Before 2021, the MTP Act 1971 contained on provision as to mandatory concealing the identity of the women resorting to abortion, but 2021 amendment have taken a progressive step towards protecting the privacy of the woman by incorporating section 5A that make disclosing the identity of the pregnant woman, expect when authorized by law, an offence. This section would be seen as a result of the Justice K. S. Puttaswamy v. Union of India[xviii] that has recognized woman reproductive autonomy as a part of her right to privacy.
Now that a basic understanding about the legal position of USA and India about abortion law is established, the next segment of the paper attempts to conduct a comparative analysis of both the nation in order to identify the points of convergence and divergence.
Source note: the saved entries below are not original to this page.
(* ===== verification/Disk.v ===== *)
(** * The file system (the part of std::fs and tokio::fs the stores use)

    Regular files and directories by path, and a schedule of faults. Every system
    call consumes one entry of the schedule: [None] lets it succeed, [Some n] makes
    it fail after [n] bytes of its effect, an exhausted schedule is a file system
    without faults. A theorem that quantifies over the disk therefore quantifies
    over every pattern of I/O errors. *)

From stdpp Require Import base gmap sets list strings.
From Stdlib Require Import Strings.Byte.
From S2P Require Import Prelude Externals Errors.

Local Open Scope Z_scope.

(** [Vec::len() as u64]. *)
Definition blen (c : bytes) : Z := Z.of_nat (length c).

Lemma blen_nonneg c : 0 ≤ blen c.
Proof. unfold blen. lia. Qed.

(** A path is the list of its components; [join] appends one. *)
Abbreviation Path := (list string).
Definition join (dir : Path) (name : string) : Path := dir ++ [name].

Lemma join_inj dir name name' : join dir name = join dir name' → name = name'.
Proof. unfold join. intros Hj. by simplify_list_eq. Qed.

Lemma join_inj_dir dir dir' name name' :
  join dir name = join dir' name' → dir = dir' ∧ name = name'.
Proof. unfold join. intros [-> [= ->]]%app_inj_2; done. Qed.

Lemma removelast_join dir name : removelast (join dir name) = dir.
Proof. apply removelast_last. Qed.

Record Disk := MkDisk {
  files : gmap Path bytes;
  dirs : gset Path;
  faults : list (option nat);
}.

Definition set_files (f : gmap Path bytes) (d : Disk) : Disk :=
  {| files := f; dirs := dirs d; faults := faults d |}.
Definition set_dirs (x : gset Path) (d : Disk) : Disk :=
  {| files := files d; dirs := x; faults := faults d |}.
Definition set_faults (f : list (option nat)) (d : Disk) : Disk :=
  {| files := files d; dirs := dirs d; faults := f |}.

Lemma set_files_id d : set_files (files d) d = d.
Proof. by destruct d. Qed.

(** No call is going to fail. *)
Definition no_faults (d : Disk) : Prop := faults d = [].

(** The directories [create_dir_all] makes sure of: [dir] and its ancestors. *)
Fixpoint ancestors_from (pre : Path) (rest : Path) : list Path :=
  match rest with
  | [] => [pre]
  | c :: rest => pre :: ancestors_from (pre ++ [c]) rest
  end.
Definition ancestors (p : Path) : list Path := ancestors_from [] p.

Lemma elem_of_ancestors_from pre p : pre ++ p ∈ ancestors_from pre p.
Proof.
  revert pre. induction p as [|c p IH]; intros pre; simpl.
  - rewrite app_nil_r. set_solver.
  - specialize (IH (pre ++ [c])). rewrite <-app_assoc in IH. set_solver.
Qed.

Lemma elem_of_ancestors p : p ∈ ancestors p.
Proof. apply (elem_of_ancestors_from []). Qed.

Section disk.
Context `{T : !Types}.

(** One system call: its effect, and what a fault after [n] bytes leaves. *)
Definition syscall {A} (ok : M Error Disk A) (partial : nat → Disk → Disk) :
    M Error Disk A := λ d,
  match faults d with
  | [] => ok d
  | None :: fs => ok (set_faults fs d)
  | Some n :: fs => (partial n (set_faults fs d), Err (Io IoFault))
  end.

Definition unchanged (_ : nat) (d : Disk) : Disk := d.

Lemma syscall_ok {A} (ok : M Error Disk A) partial d :
  no_faults d → syscall ok partial d = ok d.
Proof. unfold no_faults, syscall. by intros ->. Qed.

(** [fs::metadata]: the length of a regular file. *)
Definition fs_metadata (p : Path) : M Error Disk Z :=
  syscall (λ d, (d, match files d !! p with
                    | Some c => Ok (blen c)
                    | None => Err (Io IoNotFound)
                    end)) unchanged.

(** [fs::read]: the contents of a regular file; a directory is not one. *)
Definition fs_read (p : Path) : M Error Disk bytes :=
  syscall (λ d, (d, match files d !! p with
                    | Some c => Ok c
                    | None => Err (Io IoNotFound)
                    end)) unchanged.

(** [File::open] for reading. *)
Definition fs_open (p : Path) : M Error Disk unit :=
  syscall (λ d, (d, match files d !! p with
                    | Some _ => Ok tt
                    | None => Err (Io IoNotFound)
                    end)) unchanged.

(** [File::create]: truncate or create, in a directory that exists. *)
Definition fs_create (p : Path) : M Error Disk unit :=
  syscall (λ d, if bool_decide (removelast p ∈ dirs d)
                then (set_files (<[p := []]> (files d)) d, Ok tt)
                else (d, Err (Io IoNotFound))) unchanged.

(** [OpenOptions::new().read(true).write(true).create(true).open(p)]. *)
Definition fs_open_rw (p : Path) : M Error Disk unit :=
  syscall (λ d, if bool_decide (removelast p ∈ dirs d)
                then (set_files (<[p := default [] (files d !! p)]> (files d)) d, Ok tt)
                else (d, Err (Io IoNotFound))) unchanged.

(** Contents after writing [bs] at offset [pos]. *)
Definition write_at (pos : nat) (bs : bytes) (c : bytes) : bytes :=
  resize pos x00 c ++ bs ++ drop (pos + length bs) c.

(** [write_all] at an offset; a fault leaves a prefix written. *)
Definition fs_write_all (p : Path) (pos : nat) (bs : bytes) : M Error Disk unit :=
  let put bs d := set_files (<[p := write_at pos bs (default [] (files d !! p))]> (files d)) d in
  syscall (λ d, (put bs d, Ok tt)) (λ n d, put (take n bs) d).

(** [read_to_end] from the start of the file: what was read before a fault, the
    offset reached, and whether the call succeeded. *)
Definition fs_read_to_end (p : Path) : M Error Disk (bytes * bool) := λ d,
  let c := default [] (files d !! p) in
  match faults d with
  | [] => (d, Ok (c, true))
  | None :: fs => (set_faults fs d, Ok (c, true))
  | Some n :: fs => (set_faults fs d, Ok (take n c, false))
  end.

(** [File::set_len(0)]. *)
Definition fs_truncate (p : Path) : M Error Disk unit :=
  syscall (λ d, (set_files (<[p := []]> (files d)) d, Ok tt)) unchanged.

(** [seek] to the start, and [sync_all]: no effect on the contents. *)
Definition fs_seek_start : M Error Disk unit := syscall (λ d, (d, Ok tt)) unchanged.
Definition fs_sync_all : M Error Disk unit := syscall (λ d, (d, Ok tt)) unchanged.

(** [fs::remove_file]. *)
Definition fs_remove_file (p : Path) : M Error Disk unit :=
  syscall (λ d, match files d !! p with
                | Some _ => (set_files (delete p (files d)) d, Ok tt)
                | None => (d, Err (Io IoNotFound))
                end) unchanged.

(** [fs::create_dir_all]. *)
Definition fs_create_dir_all (p : Path) : M Error Disk unit :=
  syscall (λ d, (set_dirs (list_to_set (ancestors p) ∪ dirs d) d, Ok tt)) unchanged.

(** [fs::read_dir]: the names of the regular files of a directory, in no
    particular order. *)
Definition fs_read_dir (p : Path) : M Error Disk (list string) :=
  syscall (λ d, if bool_decide (p ∈ dirs d)
                then (d, Ok (omap (λ q, if bool_decide (removelast q = p)
                                        then last q else None)
                                  (map_to_list (files d)).*1))
                else (d, Err (Io IoNotFound))) unchanged.

(** [Path::exists]: false also when the question cannot be answered. *)
Definition fs_exists (p : Path) : M Error Disk bool := λ d,
  let found := bool_decide (p ∈ dirs d) || bool_decide (is_Some (files d !! p)) in
  match faults d with
  | [] => (d, Ok found)
  | None :: fs => (set_faults fs d, Ok found)
  | Some _ :: fs => (set_faults fs d, Ok false)
  end.

(** [fs::remove_dir_all] of a directory; a fault leaves what was not yet removed. *)
Definition fs_remove_dir_all (p : Path) : M Error Disk unit :=
  let below d := filter (λ q, p `prefix_of` q) (map_to_list (files d)).*1 in
  syscall (λ d, if bool_decide (p ∈ dirs d)
                then (set_files (filter (λ kv, ¬ p `prefix_of` kv.1) (files d))
                        (set_dirs (filter (λ q, ¬ p `prefix_of` q) (dirs d)) d), Ok tt)
                else (d, Err (Io (if bool_decide (is_Some (files d !! p))
                                  then IoFault else IoNotFound))))
          (λ n d, set_files (foldr delete (files d) (take n (below d))) d).
End disk.

(** ** Frames: what a call leaves alone *)

(** [only p d d']: the disks agree on every file but [p], directories only grow
    and a disk without faults stays without. *)
Record only (p : Path) (d d' : Disk) : Prop := {
  only_files : ∀ q, q ≠ p → files d' !! q = files d !! q;
  only_dirs : dirs d ⊆ dirs d';
  only_faults : no_faults d → no_faults d';
}.

Lemma only_refl p d : only p d d.
Proof. by split. Qed.

Lemma only_trans p d1 d2 d3 : only p d1 d2 → only p d2 d3 → only p d1 d3.
Proof.
  intros [F1 D1 N1] [F2 D2 N2]. split; [|set_solver|auto].
  intros q Hq. by rewrite F2, F1.
Qed.

Create HintDb disk.
#[export] Hint Resolve only_refl : disk.

Section disk_frames.
Context `{T : !Types}.

Lemma syscall_only {A} p (ok : M Error Disk A) partial :
  (∀ d, only p d (ok d).1) →
  (∀ n d, only p d (partial n d)) →
  ∀ d, only p d (syscall ok partial d).1.
Proof.
  intros Hok Hp d. unfold syscall.
  destruct (faults d) as [|[n|] fs] eqn:Hf; simpl; [apply Hok| |].
  - eapply only_trans; [|apply Hp]. split; [done|done|].
    intros Hn. unfold no_faults in Hn. congruence.
  - eapply only_trans; [|apply Hok]. split; [done|done|].
    intros Hn. unfold no_faults in Hn. congruence.
Qed.

Lemma set_files_only p c d : only p d (set_files (<[p:=c]> (files d)) d).
Proof. split; [|done|done]. intros q Hq. simpl. by rewrite lookup_insert_ne. Qed.

Lemma delete_files_only p d : only p d (set_files (delete p (files d)) d).
Proof. split; [|done|done]. intros q Hq. simpl. by rewrite lookup_delete_ne. Qed.

Lemma bind_only {A B} p (m : M Error Disk A) (k : A → M Error Disk B) d :
  (∀ d, only p d (m d).1) → (∀ a d, only p d (k a d).1) →
  only p d ((m ≫= k) d).1.
Proof.
  intros Hm Hk. rewrite bind_unfold. specialize (Hm d).
  destruct (m d) as [d' [a|e]]; [|done].
  eapply only_trans; [done|apply Hk].
Qed.
End disk_frames.

#[export] Hint Resolve set_files_only delete_files_only : disk.

Ltac solve_only :=
  repeat first
    [ done
    | apply only_refl
    | apply set_files_only
    | apply delete_files_only
    | apply syscall_only; intros; simpl
    | apply bind_only; intros
    | case_match; simpl
    | case_bool_decide; simpl ].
IV. Comparison of US and Indian Approach Towards Abortion
The Abortion law adopted by a country greatly depends on the type of legal system/tradition followed by the country. Adoption law in the common law countries is mostly based on English law and that in civil law countries mostly is based on "French Napoleonic Code of 1810, the 1939 French version of that Code or the 1979 abortion law of France[xix]". But it should be noted that even in countries following same legal traditions, the abortion law may vary depending on various considerations. Abortion jurisprudence in USA showcase true features of a common law tradition, as federal abortion law in USA is majorly Judge made or court evolved. However, in India, also a common law country, abortion law is majorly legislation based with little alterations or rather clarification added by the judiciary.
While discussing these two jurisdictions one should not forget the very fact that legalization of abortion in USA is often seen as a fallout of massive feminist movements and therefore there it is seen as a matter of personal liberty of a woman and therefore the advocates of pro-abortion in USA are against the unfavorable state policies on abortions but in India the state is in favor of abortion and sees it as a tool of family planning due to demographic reasons which leaves less role for judiciary to play. One may also argue that due to the prevailing social evils like female feticide and coercion from family members, women's right to choose never evoked a backlash in India as for them undergoing an abortion was never a' free choice'. On the other hand, the issue of abortion is so integral to the US politics that it is raised in almost every presidential election and often disputes take place over the medical services and judicial appointments because of it.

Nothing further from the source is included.